Ich schleiche um das Telefon. Muss ich die Polizei benachrichtigen? Ich habe keine Ahnung, was inzwischen geschehen ist. Es könnte sein, dass Ansgar längst wieder sicher bei seiner Familie ist. Es könnte sein, dass... Was? Ich habe keine Ahnung. Emmi ist nicht in Südfrankreich, lässt aber Postkarten von dort schicken. Ansgar hat einen Sohn. Das wusste sie. Aber sie dachte, sie muss gedacht haben, dieses Kind sei mindestens zehn Jahre jünger. Ansgar war verheiratet, immer schon. Bereits als sie ihn kennenlernte. Kein Wort in seinen Briefen davon.

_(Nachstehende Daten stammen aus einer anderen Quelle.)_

Lemma lor_u32 w o : in_u 32 w → 0 ≤ o < 32 → in_u 32 (Z.lor w (Z.shiftl 1 (31 - o))).
Proof.
  unfold in_u. intros Hw Ho. rewrite Z.shiftl_1_l.
  assert (0 < 2 ^ (31 - o)) by (apply Z.pow_pos_nonneg; lia).
  assert (0 ≤ Z.lor w (2 ^ (31 - o))) by (apply Z.lor_nonneg; lia).
  split; [done|].
  destruct (decide (Z.lor w (2 ^ (31 - o)) = 0)); [lia|].
  apply Z.log2_lt_pow2; [lia|]. rewrite Z.log2_lor, Z.log2_pow2 by lia.
  destruct (decide (w = 0)) as [->|]; [simpl; lia|].
  assert (Z.log2 w < 32) by (apply Z.log2_lt_pow2; lia). lia.
Qed.

Lemma Forall_in_u_resize n bm : Forall (in_u 32) bm → Forall (in_u 32) (resize n 0 bm).
Proof. intros. apply Forall_resize; [by unfold in_u|done]. Qed.

Lemma from_vec_step_ok base l acc x :
  from_vec_inv base l acc → in_s 64 base → base ≤ x ≤ base + 2 ^ 32 - 2 → x ≤ i64_MAX →
  (∀ y, y ∈ l → y < x) →
  ∃ acc', from_vec_step base acc x = Done acc' ∧ from_vec_inv base (l ++ [x]) acc'.
Proof.
  destruct acc as [n bm]. intros (Hn & Hbm & Hlen & Htop & Hrange & Hbits) Hbase Hx Hmax Hlt.
  unfold in_s, in_u, i64_MAX in *. simpl in Hbase. unfold from_vec_step.
  rewrite (wrap_s_small 64 (x - base)) by (unfold in_s; lia). set (o := x - base).
  assert (Ho : 0 ≤ o ≤ 2 ^ 32 - 2) by (unfold o; lia).
  pose proof (Z.div_mod o 32 ltac:(lia)). pose proof (Z.mod_pos_bound o 32 ltac:(lia)).
  pose proof (Z.div_pos o 32 ltac:(lia) ltac:(lia)).
  assert (Hno : n ≤ o) by (destruct Htop as [?|Htop%Hlt]; unfold o; lia).
  rewrite Z.quot_div_nonneg, Z.rem_mod_nonneg by lia.
  rewrite (wrap_u_small 32 o), (wrap_u_small 32 (o + 1)) by (unfold in_u; lia).
  rewrite (wrap_u_small 64 (o / 32)) by (unfold in_u; lia).
  rewrite (wrap_u_small 64 (o / 32 + 1)) by (unfold in_u; lia).
  rewrite bool_decide_false by lia. rewrite Z.max_r by lia.
  set (bm' := resize (Z.to_nat (o / 32 + 1)) 0 bm).
  assert (Hlen' : length bm' = Z.to_nat (o / 32 + 1)) by apply length_resize.
  destruct (lookup_lt_is_Some_2 bm' (Z.to_nat (o / 32))) as [w Hw]; [lia|].
  rewrite Hw. simpl. change 31 with (Z.ones 5) at 2.
  rewrite Z.land_ones, (Z.mod_small (31 - o mod 32)) by lia.
  assert (Forall (in_u 32) bm') as Hbm' by by apply Forall_in_u_resize.
  assert (Hres : ∀ o', nbit bm' o' = nbit bm o').
  { intros o'. apply nbit_resize.
    assert ((n + 31) / 32 ≤ o / 32 + 1); [|lia].
    rewrite <-Z.div_add by lia. apply Z.div_le_mono; lia. }
  eexists. split; [done|]. split_and!; [unfold in_u; lia|..].
  - apply Forall_insert; [done|]. apply lor_u32; [by eapply Forall_lookup_1|done].
  - rewrite length_insert, Hlen', Z2Nat.id by lia.
    apply Z.div_unique with (o mod 32); lia.
  - right. apply elem_of_app. right. apply list_elem_of_singleton. unfold o. lia.
  - intros y [Hin%Hrange| ->%list_elem_of_singleton]%elem_of_app; unfold o in *; lia.
  - intros o' Ho'. rewrite nbit_insert, Hres, elem_of_app, list_elem_of_singleton by (done || lia).
    rewrite Hbits by done. unfold o. split; (intros [?|?]; [by left|right; lia]).
Qed.
(* ===== verification/Topic.v ===== *)
(** * Topics

    src/src/dds/topic.rs and the topic data that discovery announces
    (src/src/discovery/structure/data.rs): a topic is its name, its type and
    the QoS it was created with, from which the announced policies come. *)
From stdpp Require Import base tactics numbers list strings.
From S2P Require Import Prelude Ids Time Qos.

(** [Topic]; the participant it belongs to is not consulted. *)
Record Topic := mkTopic {
  topic_name : string;
  topic_type_desc : string;
  my_qos_policies : TopicQosPolicies;
  topic_kind_of : TopicKind;
}.

(** [Topic::new]: the kind follows from the type having a key. *)
Definition topic_new (name type_desc : string) (is_with_key : bool) (qos : TopicQosPolicies) : Topic :=
  mkTopic name type_desc qos (if is_with_key then WithKey else NoKey).

Record SubscriptionBuiltinTopicData := mkSubscriptionBuiltinTopicData {
  sub_key : option unit;
  sub_publication_key : option unit;
  sub_topic_name : option string;
  sub_type_name : option string;
  sub_durability : option Durability;
  sub_deadline : option Deadline;
  sub_latency_budget : option LatencyBudget;
  sub_liveliness : option Liveliness;
  sub_reliability : option Reliability;
  sub_ownership : option Ownership;
  sub_destination_order : option DestinationOrder;
  sub_user_data : option UserData;
  sub_time_based_filter : option TimeBasedFilter;
  sub_presentation : option Presentation;
  sub_partition : option Partition;
  sub_topic_data : option TopicData;
  sub_group_data : option GroupData;
  sub_durability_service : option DurabilityService;
  sub_lifespan : option Lifespan;
}.

Record PublicationBuiltinTopicData := mkPublicationBuiltinTopicData {
  pub_key : option unit;
  pub_publication_key : option unit;
  pub_topic_name : option string;
  pub_type_name : option string;
  pub_durability : option Durability;
  pub_durability_service : option DurabilityService;
  pub_deadline : option Deadline;
  pub_latency_budget : option LatencyBudget;
  pub_liveliness : option Liveliness;
  pub_reliability : option Reliability;
  pub_lifespan : option Lifespan;
  pub_user_data : option UserData;
  pub_time_based_filter : option TimeBasedFilter;
  pub_ownership : option Ownership;
  pub_ownership_strength : option OwnershipStrength;
  pub_destination_order : option DestinationOrder;
  pub_presentation : option Presentation;
  pub_partition : option Partition;
  pub_topic_data : option TopicData;
  pub_group_data : option GroupData;
}.

Definition pub_builtin_topic_data (t : Topic) : PublicationBuiltinTopicData :=
  let q := my_qos_policies t in
  mkPublicationBuiltinTopicData None None (Some (topic_name t)) (Some (topic_type_desc t))
    (Some (t_durability q).1) None (Some (t_deadline q).1) (Some (t_latency_budget q).1)
    (Some (t_liveliness q).1) (Some (t_reliability q).1) (Some (t_lifespan q).1)
    None None (Some (t_ownership q).1) None (Some (t_destination_order q).1)
    None None None None.

(** Deadline and liveliness are left out on purpose (a comment in the source
    says another implementation reports incompatible QoS otherwise). *)
Definition sub_builtin_topic_data (t : Topic) : SubscriptionBuiltinTopicData :=
  let q := my_qos_policies t in
  mkSubscriptionBuiltinTopicData None None (Some (topic_name t)) (Some (topic_type_desc t))
    (Some (t_durability q).1) None (Some (t_latency_budget q).1) None
    (Some (t_reliability q).1) (Some (t_ownership q).1) (Some (t_destination_order q).1)
    None None None None None None None (Some (t_lifespan q).1).
(* ===== verification/HistoryCache.v ===== *)
(** * The history cache

    src/src/rtps/cache.rs.  The cache is shared by a DataWriter and its RTPS
    Writer, or by an RTPS Reader and its DataReader, behind a read-write
    lock: every method is one atomic step on [HistoryCache], and the
    interleavings of the two parties are the sequences of [hc_step]. *)
From stdpp Require Import base tactics numbers list gmap sorting.
From S2P Require Import Prelude Ordered Ids Time SeqNum Qos.

(** ** Data *)
Record SerializedPayload := mkSerializedPayload {
  representation_identifier : list Z;
  representation_options : list Z;
  sp_value : list Z;
}.
#[export] Instance SerializedPayload_eq_dec : EqDecision SerializedPayload.
Proof. solve_decision. Defined.

Inductive ChangeKind :=
| Alive | AliveFiltered | NotAlive | NotAliveDisposed | NotAliveUnregistered.
#[export] Instance ChangeKind_eq_dec : EqDecision ChangeKind.
Proof. solve_decision. Defined.
Definition ChangeKind_num (k : ChangeKind) : nat :=
  match k with
  | Alive => 0 | AliveFiltered => 1 | NotAlive => 2 | NotAliveDisposed => 3
  | NotAliveUnregistered => 4
  end.
#[export] Instance ChangeKind_countable : Countable ChangeKind.
Proof.
  refine (inj_countable' ChangeKind_num
    (λ n, match n with
          | 0%nat => Alive | 1%nat => AliveFiltered | 2%nat => NotAlive
          | 3%nat => NotAliveDisposed | _ => NotAliveUnregistered
          end) _). by intros [].
Defined.

Record CacheChange := mkCacheChange {
  change_kind : ChangeKind;
  writer_guid : GUID;
  sequence_number : Z;
  timestamp : Timestamp;
  data_value : option SerializedPayload;
}.
#[export] Instance CacheChange_eq_dec : EqDecision CacheChange.
Proof. solve_decision. Defined.

Record HCKey := mkHCKey { hk_guid : GUID; hk_seq_num : Z }.
#[export] Instance HCKey_eq_dec : EqDecision HCKey.
Proof. solve_decision. Defined.
Definition HCKey_view (k : HCKey) : Z * GUID := (hk_seq_num k, hk_guid k).
#[export] Instance HCKey_view_inj : Inj (=) (=) HCKey_view.
Proof. intros [] [] [=]. by subst. Qed.
#[export] Instance HCKey_countable : Countable HCKey.
Proof. refine (inj_countable' HCKey_view (λ v, mkHCKey v.2 v.1) _). by intros []. Defined.
(** [Ord for HCKey]: the sequence number first, then the writer. *)
#[export] Instance HCKey_ord : RustOrd HCKey :=
  λ x y, lex (cmp (hk_seq_num x) (hk_seq_num y)) (cmp (hk_guid x) (hk_guid y)).
#[export] Instance HCKey_ord_laws : RustOrdLaws HCKey.
Proof. apply (inj_ord_laws HCKey_view _). done. Qed.

Definition change_key (c : CacheChange) : HCKey := mkHCKey (writer_guid c) (sequence_number c).

Inductive HistoryCacheType := HcReader | HcWriter | HcDummy.
#[export] Instance HistoryCacheType_eq_dec : EqDecision HistoryCacheType.
Proof. solve_decision. Defined.

Inductive AddChangeErr := WouldBlock.

(** The unused [min_seq_num]/[max_seq_num] caches, which are only ever set to
    [None], are kept as fields. *)
Record HistoryCache := mkHistoryCache {
  changes : gmap HCKey CacheChange;
  ts2key : list HCKey;
  kind2key : gmap ChangeKind (gset HCKey);
  hc_type : HistoryCacheType;
  unprocessed_seqnum : gset Z;
  taken_key : gset HCKey;
  ready_key : gset HCKey;
  last_added : gmap GUID Timestamp;
  min_seq_num : option Z;
  max_seq_num : option Z;
}.

Definition hc_new (ty : HistoryCacheType) : HistoryCache :=
  mkHistoryCache ∅ [] ∅ ty ∅ ∅ ∅ ∅ None None.

(** Field updates. *)
Definition set_changes f hc := mkHistoryCache (f (changes hc)) (ts2key hc) (kind2key hc)
  (hc_type hc) (unprocessed_seqnum hc) (taken_key hc) (ready_key hc) (last_added hc)
  (min_seq_num hc) (max_seq_num hc).
Definition set_ts2key f hc := mkHistoryCache (changes hc) (f (ts2key hc)) (kind2key hc)
  (hc_type hc) (unprocessed_seqnum hc) (taken_key hc) (ready_key hc) (last_added hc)
  (min_seq_num hc) (max_seq_num hc).
Definition set_kind2key f hc := mkHistoryCache (changes hc) (ts2key hc) (f (kind2key hc))
  (hc_type hc) (unprocessed_seqnum hc) (taken_key hc) (ready_key hc) (last_added hc)
  (min_seq_num hc) (max_seq_num hc).
Definition set_unprocessed f hc := mkHistoryCache (changes hc) (ts2key hc) (kind2key hc)
  (hc_type hc) (f (unprocessed_seqnum hc)) (taken_key hc) (ready_key hc) (last_added hc)
  (min_seq_num hc) (max_seq_num hc).
Definition set_taken f hc := mkHistoryCache (changes hc) (ts2key hc) (kind2key hc)
  (hc_type hc) (unprocessed_seqnum hc) (f (taken_key hc)) (ready_key hc) (last_added hc)
  (min_seq_num hc) (max_seq_num hc).
Definition set_ready f hc := mkHistoryCache (changes hc) (ts2key hc) (kind2key hc)
  (hc_type hc) (unprocessed_seqnum hc) (taken_key hc) (f (ready_key hc)) (last_added hc)
  (min_seq_num hc) (max_seq_num hc).
Definition set_last_added f hc := mkHistoryCache (changes hc) (ts2key hc) (kind2key hc)
  (hc_type hc) (unprocessed_seqnum hc) (taken_key hc) (ready_key hc) (f (last_added hc))
  (min_seq_num hc) (max_seq_num hc).
Definition clear_min_max hc := mkHistoryCache (changes hc) (ts2key hc) (kind2key hc)
  (hc_type hc) (unprocessed_seqnum hc) (taken_key hc) (ready_key hc) (last_added hc)
  None None.

Definition is_hc_reader (hc : HistoryCache) : bool := bool_decide (hc_type hc = HcReader).
Definition is_hc_writer (hc : HistoryCache) : bool := bool_decide (hc_type hc = HcWriter).

(** ** Operations *)

(** [add_empty_change]; [now] is [Timestamp::now()]. *)
Definition add_empty_change (guid : GUID) (now : option Timestamp) (hc : HistoryCache)
    : outcome HistoryCache :=
  ts ← unwrap now;
  Done (set_last_added <[guid := ts]> hc).

(** [kind2key.get_mut(&kind)] followed by [v.remove(key)]. *)
Definition kind2key_remove (kind : ChangeKind) (key : HCKey) (m : gmap ChangeKind (gset HCKey))
    : gmap ChangeKind (gset HCKey) :=
  match m !! kind with
  | Some v => <[kind := v ∖ {[key]}]> m
  | None => m
  end.

Definition kind2key_insert (kind : ChangeKind) (key : HCKey) (m : gmap ChangeKind (gset HCKey))
    : gmap ChangeKind (gset HCKey) :=
  <[kind := {[key]} ∪ default ∅ (m !! kind)]> m.

Definition remove_change (key : HCKey) (taken : bool) (hc : HistoryCache) : HistoryCache :=
  if bool_decide (hk_seq_num key ∈ unprocessed_seqnum hc) then hc
  else
    let hc1 :=
      match changes hc !! key with
      | Some c =>
          let hc := set_changes (delete key) hc in
          let hc := if is_hc_reader hc
                    then set_ready (λ r, r ∖ {[key]})
                           (if taken then set_taken (λ t, {[key]} ∪ t) hc else hc)
                    else hc in
          set_kind2key (kind2key_remove (change_kind c) key) hc
      | None => hc
      end in
    clear_min_max (set_ts2key (remove_first key) hc1).

Definition remove_changes (keys : list HCKey) (hc : HistoryCache) : HistoryCache :=
  foldl (λ hc key, remove_change key false hc) hc keys.

(** The keys that [KeepLast] drops: all but the [depth] largest. *)
Definition keep_last_excess (depth : Z) (hc : HistoryCache) : list HCKey :=
  drop (Z.to_nat (as_usize depth)) (rev (bt_keys (changes hc))).

(** Room for one more change, from the resource limits: [inl] is an early
    return of [add_change]. *)
Definition make_room (is_reliable : bool) (limits : ResourceLimits) (hc : HistoryCache)
    : outcome ((AddChangeErr + unit) + HistoryCache) :=
  if negb (bool_decide (max_samples limits = LENGTH_UNLIMITED)) &&
     bool_decide (as_usize (max_samples limits) ≤ Z.of_nat (size (changes hc)) + 1)
  then
    match hc_type hc with
    | HcWriter =>
        if is_reliable then Done (inl (inl WouldBlock))
        else oldest ← unwrap (head (ts2key hc)); Done (inr (remove_change oldest false hc))
    | HcReader =>
        if is_reliable then Done (inl (inr tt))
        else oldest ← unwrap (head (ts2key hc)); Done (inr (remove_change oldest false hc))
    | HcDummy => Panic
    end
  else Done (inr hc).

(** The insertion proper. *)
Definition insert_change (change : CacheChange) (history : History) (hc : HistoryCache)
    : HistoryCache :=
  let key := change_key change in
  let hc := set_last_added <[hk_guid key := timestamp change]> hc in
  let hc := set_ts2key (λ l, l ++ [key]) hc in
  let hc := set_kind2key (kind2key_insert (change_kind change) key) hc in
  let hc := set_changes <[key := change]> hc in
  let hc := if is_hc_reader hc && bool_decide (history_kind history = KeepLast)
            then remove_changes (keep_last_excess (depth history) hc) hc else hc in
  if is_hc_writer hc then set_unprocessed (λ u, {[hk_seq_num key]} ∪ u) hc else hc.

Definition add_change (change : CacheChange) (is_reliable : bool) (limits : ResourceLimits)
    (history : History) (hc : HistoryCache) : outcome (HistoryCache * (AddChangeErr + unit)) :=
  let key := change_key change in
  match changes hc !! key with
  | Some c =>
      if bool_decide (data_value c = data_value change) then
        match hc_type hc with
        | HcReader => Done (set_last_added <[hk_guid key := timestamp change]> hc, inr tt)
        | HcWriter =>
            Done (set_unprocessed (λ u, {[hk_seq_num key]} ∪ u)
                    (set_last_added <[hk_guid key := timestamp change]> hc), inr tt)
        | HcDummy => Panic
        end
      else Panic
  | None =>
      room ← make_room is_reliable limits hc;
      match room with
      | inl ret => Done (hc, ret)
      | inr hc => Done (insert_change change history hc, inr tt)
      end
  end.

Definition get_unprocessed (hc : HistoryCache) : outcome (HistoryCache * gset Z) :=
  if is_hc_writer hc then Done (set_unprocessed (λ _, ∅) hc, unprocessed_seqnum hc) else Panic.

Definition get_taken (hc : HistoryCache) : outcome (HistoryCache * gset HCKey) :=
  if is_hc_reader hc then Done (set_taken (λ _, ∅) hc, taken_key hc) else Panic.

(** [BTreeSet::retain], which visits the keys in ascending order. *)
Definition get_taken_less_than (guid : GUID) (seq_num : Z) (hc : HistoryCache)
    : outcome (HistoryCache * list HCKey) :=
  if is_hc_reader hc then
    let p k := hk_guid k = guid ∧ hk_seq_num k < seq_num in
    Done (set_taken (filter (λ k, ¬ p k)) hc, filter p (bt_elems (taken_key hc)))
  else Panic.

Definition get_change (guid : GUID) (seq_num : Z) (hc : HistoryCache) : option CacheChange :=
  changes hc !! mkHCKey guid seq_num.

Definition get_last_added_ts (guid : GUID) (hc : HistoryCache) : option Timestamp :=
  last_added hc !! guid.

(** [flush] makes every change ready and says whether there was one. *)
Definition flush (hc : HistoryCache) : outcome (HistoryCache * bool) :=
  if is_hc_reader hc
  then Done (set_ready (λ r, r ∪ dom (changes hc)) hc,
             negb (bool_decide (dom (changes hc) = ∅)))
  else Panic.

Definition get_ready_changes (hc : HistoryCache) : outcome (list HCKey * list CacheChange) :=
  match kind2key hc !! Alive with
  | Some keys =>
      res ← foldM (λ acc k, c ← unwrap (changes hc !! k); Done (acc ++ [(k, c)])) []
              (filter (λ k, k ∈ ready_key hc) (bt_elems keys));
      let res := merge_sort by_key res in
      Done (res.*1, res.*2)
  | None => Done ([], [])
  end.

Definition remove_change_from_writer (guid : GUID) (hc : HistoryCache) : HistoryCache :=
  if is_hc_reader hc
  then remove_changes (filter (λ k, hk_guid k = guid) (bt_keys (changes hc))) hc
  else hc.

Definition remove_change_if_exist (key : HCKey) (hc : HistoryCache) : HistoryCache :=
  match changes hc !! key with Some _ => remove_change key false hc | None => hc end.

Definition get_seq_num_min (hc : HistoryCache) : Z :=
  let min := foldl (λ min k,
      if bool_decide (hk_seq_num k < min) && negb (bool_decide (hk_seq_num k ∈ unprocessed_seqnum hc))
      then hk_seq_num k else min) Sn.MAX (bt_keys (changes hc)) in
  if bool_decide (min = Sn.MAX) then 0 else min.
(* ===== verification/Proxy.v ===== *)
(** * Reader and writer proxies

    src/src/structure/proxy.rs and the change-for-reader/change-from-writer
    records of src/src/rtps/cache.rs.  A proxy holds what one endpoint knows
    of one matched remote endpoint: its locators, its QoS and the status of
    every change.  The handle on the shared history cache that the proxies
    carry is read only while a [ReaderProxy] is created, where it is an
    argument. *)
From stdpp Require Import base tactics numbers list gmap sorting.
From S2P Require Import Prelude Ordered Ids Time SeqNum Qos HistoryCache.

(** ** Changes as one endpoint sees them *)
Inductive ChangeForReaderStatusKind :=
| Unsent | Unacknowledged | Requested | Acknowledged | Underway.
#[export] Instance ChangeForReaderStatusKind_eq_dec : EqDecision ChangeForReaderStatusKind.
Proof. solve_decision. Defined.

Record ChangeForReader := mkChangeForReader {
  cfr_seq_num : Z;
  cfr_status : ChangeForReaderStatusKind;
  cfr_is_relevant : bool;
}.
#[export] Instance ChangeForReader_eq_dec : EqDecision ChangeForReader.
Proof. solve_decision. Defined.

Inductive ChangeFromWriterStatusKind :=
| Lost | Missing | Received | Uuknown.
#[export] Instance ChangeFromWriterStatusKind_eq_dec : EqDecision ChangeFromWriterStatusKind.
Proof. solve_decision. Defined.

Record ChangeFromWriter := mkChangeFromWriter {
  cfw_seq_num : Z;
  cfw_status : ChangeFromWriterStatusKind;
  cfw_is_relevant : bool;
}.
#[export] Instance ChangeFromWriter_eq_dec : EqDecision ChangeFromWriter.
Proof. solve_decision. Defined.

Definition cfr_set_status (st : ChangeForReaderStatusKind) (c : ChangeForReader) : ChangeForReader :=
  mkChangeForReader (cfr_seq_num c) st (cfr_is_relevant c).
Definition cfw_set_status (st : ChangeFromWriterStatusKind) (c : ChangeFromWriter) : ChangeFromWriter :=
  mkChangeFromWriter (cfw_seq_num c) st (cfw_is_relevant c).

(** The four locator lists of a proxy. *)
Record Locators := mkLocators {
  unicast_locator_list : list Locator;
  multicast_locator_list : list Locator;
  default_unicast_locator_list : list Locator;
  default_multicast_locator_list : list Locator;
}.
#[export] Instance Locators_eq_dec : EqDecision Locators.
Proof. solve_decision. Defined.

(** The assertion of both constructors. *)
Definition has_locator (ls : Locators) : bool :=
  bool_decide (0 < Z.of_nat (length (unicast_locator_list ls) + length (multicast_locator_list ls)
    + length (default_unicast_locator_list ls) + length (default_multicast_locator_list ls))).

Definition get_unicast_locator_list (ls : Locators) : list Locator :=
  if bool_decide (unicast_locator_list ls = []) then default_unicast_locator_list ls
  else unicast_locator_list ls.

Definition get_multicast_locator_list (ls : Locators) : list Locator :=
  if bool_decide (multicast_locator_list ls = []) then default_multicast_locator_list ls
  else multicast_locator_list ls.

(** ** ReaderProxy *)
Record ReaderProxy := mkReaderProxy {
  remote_reader_guid : GUID;
  expects_inline_qos : bool;
  rp_locators : Locators;
  rp_qos : DataReaderQosPolicies;
  rp_cache_state : gmap Z ChangeForReader;
}.

Definition rp_set_cache_state f rp := mkReaderProxy (remote_reader_guid rp) (expects_inline_qos rp)
  (rp_locators rp) (rp_qos rp) (f (rp_cache_state rp)).

(** [ReaderProxy::new]. [hc] is the writer's cache at that moment; the index
    [ts2key[len - 1]] is evaluated once per stored change. *)
Definition rp_initial_relevant (guid : GUID) (durability : Durability) (latest k : HCKey) : bool :=
  match durability with
  | Volatile => false
  | TransientLocal =>
      if is_builtin (entity_id guid) then true else bool_decide (k = latest)
  end.

Definition rp_new (guid : GUID) (inline : bool) (ls : Locators) (qos : DataReaderQosPolicies)
    (hc : HistoryCache) (push_mode : bool) : outcome ReaderProxy :=
  if negb (has_locator ls) then Panic
  else
    let status := if push_mode then Unsent else Unacknowledged in
    cs ← foldM (λ m k,
           latest ← unwrap (last (ts2key hc));
           let rel := rp_initial_relevant guid (r_durability qos).1 latest k in
           Done (<[hk_seq_num k := mkChangeForReader (hk_seq_num k) status rel]> m))
         ∅ (bt_keys (changes hc));
    Done (mkReaderProxy guid inline ls qos cs).

Definition rp_update_cache_state (seq_num : Z) (is_relevant : bool)
    (state : ChangeForReaderStatusKind) (rp : ReaderProxy) : ReaderProxy :=
  rp_set_cache_state <[seq_num := mkChangeForReader seq_num state is_relevant]> rp.

(** [acked_changes_set]: collect, then update. *)
Definition acked_changes_set (commited : Z) (rp : ReaderProxy) : ReaderProxy :=
  let to_update := omap (λ s, c ← rp_cache_state rp !! s;
                           if decide (s ≤ commited) then Some (s, cfr_is_relevant c) else None)
                        (bt_keys (rp_cache_state rp)) in
  foldl (λ rp u, rp_update_cache_state u.1 u.2 Acknowledged rp) rp to_update.

Definition changes_with (st : ChangeForReaderStatusKind) (rp : ReaderProxy) : list ChangeForReader :=
  filter (λ c, cfr_status c = st) (bt_values (rp_cache_state rp)).

Definition requested_changes := changes_with Requested.
Definition unsent_changes := changes_with Unsent.
Definition unacked_changes := changes_with Unacknowledged.

(** [next_requested_change]/[next_unsent_change]: the least sequence number,
    then a search for it. *)
Definition find_min (l : list ChangeForReader) : option ChangeForReader :=
  let next := foldl (λ m c, Z.min m (cfr_seq_num c)) Sn.MAX l in
  snd <$> list_find (λ c, cfr_seq_num c = next) l.

Definition next_requested_change (rp : ReaderProxy) : option ChangeForReader :=
  find_min (requested_changes rp).
Definition next_unsent_change (rp : ReaderProxy) : option ChangeForReader :=
  find_min (unsent_changes rp).

Definition requested_changes_set (req : list Z) (rp : ReaderProxy) : ReaderProxy :=
  foldl (λ rp s,
    match rp_cache_state rp !! s with
    | Some c => rp_set_cache_state <[s := cfr_set_status Requested c]> rp
    | None => rp_update_cache_state s true Requested rp
    end) rp req.

Definition is_acked (seq_num : Z) (rp : ReaderProxy) : bool :=
  match rp_cache_state rp !! seq_num with
  | Some c => if cfr_is_relevant c then bool_decide (cfr_status c = Acknowledged) else true
  | None => true
  end.

Definition rp_remove_cache_state (seq_num : Z) (rp : ReaderProxy) : ReaderProxy :=
  rp_set_cache_state (delete seq_num) rp.

(** The loop [while let Some(c) = next(proxy)] of the writer's handlers: [c]
    becomes [Underway] and is given to the loop's body. *)
Fixpoint drain {A} (fuel : nat) (next : ReaderProxy → option ChangeForReader)
    (body : ReaderProxy → A → ChangeForReader → A) (rp : ReaderProxy) (acc : A)
    : option (ReaderProxy * A) :=
  match fuel with
  | O => None
  | S fuel =>
      match next rp with
      | None => Some (rp, acc)
      | Some c =>
          let rp := rp_update_cache_state (cfr_seq_num c) (cfr_is_relevant c) Underway rp in
          drain fuel next body rp (body rp acc c)
      end
  end.

(** ** WriterProxy *)
Record WriterProxy := mkWriterProxy {
  remote_writer_guid : GUID;
  wp_locators : Locators;
  data_max_size_serialized : Z;
  wp_qos : DataWriterQosPolicies;
  wp_cache_state : gmap Z ChangeFromWriter;
}.

Definition wp_set_cache_state f wp := mkWriterProxy (remote_writer_guid wp) (wp_locators wp)
  (data_max_size_serialized wp) (wp_qos wp) (f (wp_cache_state wp)).

Definition wp_new (guid : GUID) (ls : Locators) (dmax : Z) (qos : DataWriterQosPolicies)
    : outcome WriterProxy :=
  if negb (has_locator ls) then Panic else Done (mkWriterProxy guid ls dmax qos ∅).

Definition wp_update_cache_state (seq_num : Z) (is_relevant : bool)
    (state : ChangeFromWriterStatusKind) (wp : WriterProxy) : WriterProxy :=
  wp_set_cache_state <[seq_num := mkChangeFromWriter seq_num state is_relevant]> wp.

Definition available_changes_max (wp : WriterProxy) : Z :=
  foldl (λ m s,
    match cfw_status <$> wp_cache_state wp !! s with
    | Some Received | Some Lost => Z.max m s
    | _ => m
    end) 0 (bt_keys (wp_cache_state wp)).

„Ich habe von einem Mädchen gehört, mit dem ich zur Schule gegangen bin. Sie soll ein Kind bekommen haben. Sie hat keinen Schulabschluss und wohnt mit dem Kind bei ihren Eltern. Natürlich will ich nicht, dass es dir so geht.“
Das stimmte vielleicht sogar, dass Maja, SEINE FRAU, in jener Zeit bei ihren Eltern wohnte. Ich will nicht, dass es dir so geht.
Scheißkerl. Ansgar, wo steckst du? Emmi, liest du? Bitte, Emmi, melde dich!